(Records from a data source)
(** The calls WithTx makes on the transaction [t] once the unit of work has
    ended with [o], when Commit, if called, answers [commit]. *)
Definition tx_ending (t : Tx) (o : outcome (option error))
    (commit : option error) : list call :=
  match o with
  | Panics _ => []
  | Done (Some _) => [CRollback t]
  | Done None =>
      match commit with
      | None => [CCommit t]
      | Some _ => [CCommit t; CRollback t]
      end
  end.

(** * Properties *)

(** ** Joining strings *)

Lemma strings_Join_concat (elems : list string) (sep : string) :
  strings_Join elems sep = String.concat sep elems.
Proof.
  induction elems as [|s rest IH]; [reflexivity|].
  destruct rest as [|s' rest]; [reflexivity|].
  change (strings_Join (s :: s' :: rest) sep)
    with (s +:+ sep +:+ strings_Join (s' :: rest) sep).
  rewrite IH. reflexivity.
Qed.

Lemma sqljoin_concat (args : list string) (seq : string) :
  sqljoin args seq = String.concat seq args.
Proof. apply strings_Join_concat. Qed.

Lemma sqlwhere_cons (f : string) (F : list string) (grouping : string) :
  sqlwhere (f :: F) grouping = "where " +:+ String.concat grouping (f :: F).
Proof. unfold sqlwhere. cbn [length Nat.ltb Nat.leb]. by rewrite strings_Join_concat. Qed.

(** C5. The WHERE string assembled from the filter fragments F is the empty
    string when F is empty and otherwise "where " followed by the fragments
    joined with " and "; so it is empty exactly when F is. *)
Theorem sqlwhere_law (F : list string) :
  sqlwhere F Grouping =
    match F with
    | [] => ""
    | _ :: _ => "where " +:+ String.concat " and " F
    end
  /\ (sqlwhere F Grouping = "" <-> F = []).
Proof.
  destruct F as [|f F].
  - split; [reflexivity|]. split; reflexivity.
  - rewrite sqlwhere_cons. split; [reflexivity|].
    split; intros H; discriminate H.
Qed.

(** ** WhereIn *)

Lemma fill_places_replicate (k i : nat) :
  fill_places (replicate i ParamMarker ++ replicate k "") i k
  = replicate (i + k) ParamMarker.
Proof.
  revert i. induction k as [|k IH]; intros i; cbn [fill_places].
  - rewrite Nat.add_0_r. apply app_nil_r.
  - replace (<[i:=ParamMarker]> (replicate i ParamMarker ++ replicate (S k) ""))
      with (replicate (S i) ParamMarker ++ replicate k "").
    + rewrite IH. f_equal. lia.
    + rewrite insert_app_r_alt by (rewrite length_replicate; lia).
      rewrite length_replicate, Nat.sub_diag.
      change (<[0%nat:=ParamMarker]> (replicate (S k) ""))
        with ([ParamMarker] ++ replicate k "").
      rewrite (replicate_S_end i), <- app_assoc. reflexivity.
Qed.

Lemma WhereIn_places (n : nat) :
  fill_places (replicate n "") 0 n = replicate n ParamMarker.
Proof. apply (fill_places_replicate n 0). Qed.

(** C6. WhereIn(field, values) appends exactly one filter fragment,
    "<field> in (" followed by one "?" per value joined with ", " and by ")",
    and appends the values, in their order, to the bound parameters; for
    WhereIn("id", [1,2,3]) the fragment is "id in (?, ?, ?)" and the
    parameters are 1, 2, 3. *)
Theorem WhereIn_appends (field : string) (args : list any) (c : Context) :
  ctx_wheres (WhereIn field args c)
    = ctx_wheres c ++
      [field +:+ " in (" +:+ String.concat ", " (replicate (length args) "?") +:+ ")"]
  /\ ctx_args (WhereIn field args c) = ctx_args c ++ args
  /\ length (ctx_wheres (WhereIn field args c)) = S (length (ctx_wheres c))
  /\ length (ctx_args (WhereIn field args c))
     = (length (ctx_args c) + length args)%nat
  /\ ctx_wheres (WhereIn "id" [AInt 1; AInt 2; AInt 3] c)
     = ctx_wheres c ++ ["id in (?, ?, ?)"]
  /\ ctx_args (WhereIn "id" [AInt 1; AInt 2; AInt 3] c)
     = ctx_args c ++ [AInt 1; AInt 2; AInt 3].
Proof.
  assert (Hw : ctx_wheres (WhereIn field args c)
    = ctx_wheres c ++
      [field +:+ " in (" +:+ String.concat ", " (replicate (length args) "?") +:+ ")"]).
  { unfold WhereIn. cbn [Where ctx_wheres].
    by rewrite WhereIn_places, sqljoin_concat. }
  repeat split.
  - exact Hw.
  - rewrite Hw, length_app. cbn [length]. lia.
  - unfold WhereIn. cbn [Where ctx_args]. apply length_app.
Qed.

(** ** The select statement *)

Lemma decodetags_loop_spec (fs : list StructField) (acc : list string) :
  decodetags_loop fs acc = acc ++ tag_columns fs.
Proof.
  revert acc. induction fs as [|f fs IH]; intros acc.
  - symmetry. apply app_nil_r.
  - cbn [decodetags_loop]. unfold tag_columns. cbn [map List.filter].
    destruct (negb (String.eqb (Tag_Get (sf_tag f) DBTag) "")).
    + rewrite IH, <- app_assoc. reflexivity.
    + apply IH.
Qed.

Lemma decodetags_struct_dest (dest : Dest) :
  struct_dest dest = true -> decodetags dest = Done (declared_columns dest).
Proof.
  destruct dest as [[| e | | | | |]|]; try discriminate.
  destruct e as [| | e | | | |]; try discriminate.
  - destruct e; try discriminate. intros _.
    unfold decodetags, declared_columns.
    cbn [Type_Elem is_Slice mbind outcome_bind].
    by rewrite decodetags_loop_spec.
  - intros _. unfold decodetags, declared_columns.
    cbn [Type_Elem is_Slice mbind outcome_bind].
    by rewrite decodetags_loop_spec.
Qed.

Lemma String_eqb_decide (s t : string) : String.eqb s t = bool_decide (s = t).
Proof.
  destruct (String.eqb_spec s t) as [E|E].
  - by rewrite bool_decide_eq_true_2.
  - by rewrite bool_decide_eq_false_2.
Qed.

Lemma Z_eqb_decide (x y : Z) : (x =? y) = bool_decide (x = y).
Proof.
  destruct (Z.eqb_spec x y) as [E|E].
  - by rewrite bool_decide_eq_true_2.
  - by rewrite bool_decide_eq_false_2.
Qed.

(** Once the projection is known, the appends of [sqlselect] build the
    clause list of the specification. *)
Lemma sqlselect_tail (c : Context) (dest : Dest) (proj : string) :
  proj = projection_spec c dest ->
  let sqlArray := ["select"; proj] ++ ["from " +:+ ctx_name c] in
  let sqlArray :=
    if negb (length (ctx_wheres c) =? 0)%nat
    then sqlArray ++ [sqlwhere (ctx_wheres c) Grouping] else sqlArray in
  let sqlArray :=
    if negb (String.eqb (ctx_group c) "")
    then sqlArray ++ ["group by " +:+ ctx_group c] else sqlArray in
  let sqlArray :=
    if negb (String.eqb (ctx_having c) "")
    then sqlArray ++ ["having " +:+ ctx_having c] else sqlArray in
  let sqlArray :=
    if negb (String.eqb (ctx_order c) "")
    then sqlArray ++ ["order by " +:+ ctx_order c] else sqlArray in
  let sqlArray :=
    if negb (ctx_limit c =? 0)
    then sqlArray ++ ["limit " +:+ fmt_d (ctx_offset c) +:+ ", " +:+ fmt_d (ctx_limit c)]
    else sqlArray in
  let sqlArray :=
    if ctx_lockS c then sqlArray ++ ["lock in share mode"] else sqlArray in
  let sqlArray :=
    if ctx_lockX c then sqlArray ++ ["for update"] else sqlArray in
  sqljoin sqlArray SeqSpace = select_spec c dest.
Proof.
  intros ->. cbv zeta. rewrite sqljoin_concat. unfold select_spec, SeqSpace.
  f_equal. rewrite !String_eqb_decide, Z_eqb_decide.
  destruct (ctx_wheres c) as [|f F].
  - cbn [length Nat.eqb negb].
    rewrite (bool_decide_eq_true_2 (@nil string = [])) by reflexivity.
    destruct (bool_decide (ctx_group c = "")), (bool_decide (ctx_having c = "")),
      (bool_decide (ctx_order c = "")), (bool_decide (ctx_limit c = 0)),
      (ctx_lockS c), (ctx_lockX c); reflexivity.
  - cbn [length Nat.eqb negb]. rewrite sqlwhere_cons.
    rewrite (bool_decide_eq_false_2 (f :: F = [])) by discriminate.
    destruct (bool_decide (ctx_group c = "")), (bool_decide (ctx_having c = "")),
      (bool_decide (ctx_order c = "")), (bool_decide (ctx_limit c = 0)),
      (ctx_lockS c), (ctx_lockX c); reflexivity.
Qed.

Exercise details: Only the lines above from the line with "- rewrite sqlwhere_cons." to the line with "fill_places (replicate n", those two lines included, should be reproduced exactly.

Exercise solution:
  - rewrite sqlwhere_cons. split; [reflexivity|].
    split; intros H; discriminate H.
Qed.

(** ** WhereIn *)

Lemma fill_places_replicate (k i : nat) :
  fill_places (replicate i ParamMarker ++ replicate k "") i k
  = replicate (i + k) ParamMarker.
Proof.
  revert i. induction k as [|k IH]; intros i; cbn [fill_places].
  - rewrite Nat.add_0_r. apply app_nil_r.
  - replace (<[i:=ParamMarker]> (replicate i ParamMarker ++ replicate (S k) ""))
      with (replicate (S i) ParamMarker ++ replicate k "").
    + rewrite IH. f_equal. lia.
    + rewrite insert_app_r_alt by (rewrite length_replicate; lia).
      rewrite length_replicate, Nat.sub_diag.
      change (<[0%nat:=ParamMarker]> (replicate (S k) ""))
        with ([ParamMarker] ++ replicate k "").
      rewrite (replicate_S_end i), <- app_assoc. reflexivity.
Qed.

Lemma WhereIn_places (n : nat) :
  fill_places (replicate n "") 0 n = replicate n ParamMarker.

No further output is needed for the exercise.